Last Updated on October 5, 2020
Former FBI Deputy Director Andrew McCabe has have walked back his commitment to testify before the Senate Judiciary Committee on the matter of Russian interference in the 2016 election citing concerns about COVID.
McCabe’s attorney wrote a letter to committee chairman Sen. Lindsey Graham (R-SC) informing him about the former bureau chief’s decision to pull out of the hearing.
“It has been reported that at least two members of your Committee–Senators Mike Lee and Thom Tillis–have tested positive for Covid-19, and it may well be that other members of the Committee and staff who plan to attend the hearing will test positive between now and then, or may have been exposed to the virus and may be a carrier. Under these circumstances, an in-person hearing carries grave safety risks to Mr. McCabe, me, and senators and staff who would attend,” McCabe’s attorney wrote.
The timing of McCabe’s concern about a vulnerability to COVID has raised some suspicions among those on the Right side of then aisle. McCabe stepped down from his post in January of 2018, in the face of the release of an Inspector General’s report that stated McCabe “made an unauthorized disclosure to the news media and lacked candor – including under oath – on multiple occasions.”
NEW #Russia #Durham: McCabe declines to testify next week @senjudiciary citing "manifest danger” of Covid-19 among Committee members + “McCabe is eager to testify voluntarily…at a future date when it is safe” McCabe conditions : in-person, not Zoom @CBSNews @LindseyGrahamSC pic.twitter.com/6OdyTcOa8T
— Catherine Herridge (@C__Herridge) October 3, 2020
In a 2017 interview by the House Intelligence Committee, McCabe admitted his team was unable to substantiate many of the claims made in the Steele Dossier, the document the FBI used to achieve FISA warrants to surveil Trump adviser Carter Page as part of the FBI’s undercover investigation “Crossfire Hurricane.”

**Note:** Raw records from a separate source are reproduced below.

(* ===== verification/Senders.v ===== *)
(** structured_concurrency/continuations.cpp and stdexec_intro.cpp: programs over the
    senders of stdexec.

    The library is not part of the repository; what the programs rely on is a class
    of its operations and a class of their documented laws.  A sender is known by
    how it can complete: the characters printed on the way and the value, error or stop
    it sends.  The tasks of stdexec_intro.cpp print at the same time, so that their
    characters may mix.  The programs are proved for every library that keeps the
    laws, and one is given. *)

From S2P Require Import Prelude Machine.
From Stdlib Require Import Ascii.
From stdpp Require Import pretty.
From stdpp Require Import options.

Local Open Scope Z_scope.

(** * What running code can do *)

(** What is printed, as characters: concurrent insertions into [std::cout] may mix. *)
Definition text : Type := list Ascii.ascii.

Definition put (s : string) : text := String.list_ascii_of_string s.

Definition endl : text := [Ascii.ascii_of_nat 10].

(** Whole lines. *)
Definition lines (ls : list string) : text := concat ((λ s, put s ++ endl) <$> ls).

(** A value, an exception with its text, or undefined behaviour (an overflow). *)
Inductive result (A : Type) := Ok (a : A) | Throws (what : string) | Undefined.
Arguments Ok {A} _.
Arguments Throws {A} _.
Arguments Undefined {A}.

(** A function that prints and returns. *)
Definition fn (A B : Type) : Type := A → text * result B.

(** A program: which output and which result it can have. *)
Definition prog (A : Type) : Type := text → result A → Prop.

Definition pret {A} (a : A) : prog A := λ out r, out = [] ∧ r = Ok a.
(** [next_high_pass].  The [while] loop may run for ever, so the loop is
    given fuel: [None] means the fuel ran out before the loop was left.
    The loop state holds the local variables; [hp_next_pass] is [None]
    while [next_pass] is still unbound. *)
Record hp_state : Type := mkHp {
  hp_elevation : Q;
  hp_limit : Z;
  hp_next_pass : option Pass
}.

(** The test of the loop: [elevation < min_elevation and limit > 0]. *)
Definition hp_continue (min_elevation : Q) (st : hp_state) : bool :=
  (if Qlt_le_dec (hp_elevation st) min_elevation then true else false)
  && (0 <? hp_limit st)%Z.

Fixpoint next_high_pass_loop (fuel : nat) (sat : EarthSatellite)
    (min_elevation : Q) (st : hp_state) (obs : Observer)
    : option (result hp_state * Observer) :=
  if hp_continue min_elevation st
  then
    match fuel with
    | O => None
    | S fuel' =>
        match next_pass_of obs sat with
        | Raise e => Some (Raise e, obs)
        | Ok next_pass =>
            let elevation := (max_alt next_pass * 360) / (2 * math_pi) in
            let obs := with_date obs (set_time next_pass) in
            let limit := (hp_limit st - 0)%Z in
            next_high_pass_loop fuel' sat min_elevation
              (mkHp elevation limit (Some next_pass)) obs
        end
    end
  else Some (Ok st, obs).

(** [return next_pass if limit > 0 else None]: reading the unbound
    [next_pass] raises [UnboundLocalError]. *)
Definition next_high_pass_return (st : hp_state) : result (option Pass) :=
  if (0 <? hp_limit st)%Z
  then match hp_next_pass st with
       | Some next_pass => Ok (Some next_pass)
       | None => Raise UnboundLocalError
       end
  else Ok None.
(** * Verification of the Pokemon visualization charts (ECS163, alfranzen)

    A shallow embedding of the computational parts of

    - [Homework3/alfranzen/ridgelinePlot.js]  (animated density plot),
    - the earlier, static ridgeline plot (same kernel density code, with a
      click-to-zoom handler),
    - [Homework3/alfranzen/stackedBarChart.js] (drill-down stacked bars),
    - [Homework3/alfranzen/parallelCoordinatesPlot.js] (type filter and
      selected Pokemon),

    followed by the properties proved about them.

    Conventions of the embedding.
    - A JavaScript number is an exact rational ([Q]); a value for which
      [isNaN] answers [true] ([NaN], [undefined], a non numeric string) is
      [None] in an [option Q].  Rounding of IEEE doubles is not modelled.
    - A JavaScript string is the string of its UTF-8 bytes; where the
      code orders strings ([<], [d3.ascending], the default order of
      [sort]) the UTF-16 code units of the two strings are compared.
    - A plain JavaScript object used as a dictionary is a [gmap] from
      property names to values; all properties live in one name space, as
      they do in JavaScript.
    - Closure variables that the handlers mutate ([isPlaying],
      [selectedPokemon], ...) are fields of an explicit state record and
      every handler is a function from state to state.
    - DOM drawing is not modelled; what is kept of the DOM is which
      elements carry an event handler, because only those can fire. *)

From Stdlib Require Import QArith Qabs Qround ZArith NArith List Lia Lqa
  Permutation Sorted.
From stdpp Require Import gmap strings list pretty.
Import ListNotations.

“I will not sit here and tell you that I can vouch for all the content of the Steele reporting. We can’t prove all of it,” McCabe said to the House interviewer. “Nevertheless, with appropriate caveats…I think it was appropriate to put it in the FISA package.”
Graham announced in September that McCabe agreed to appear before the Senate Judiciary Committee, suggesting that new revelations were forthcoming.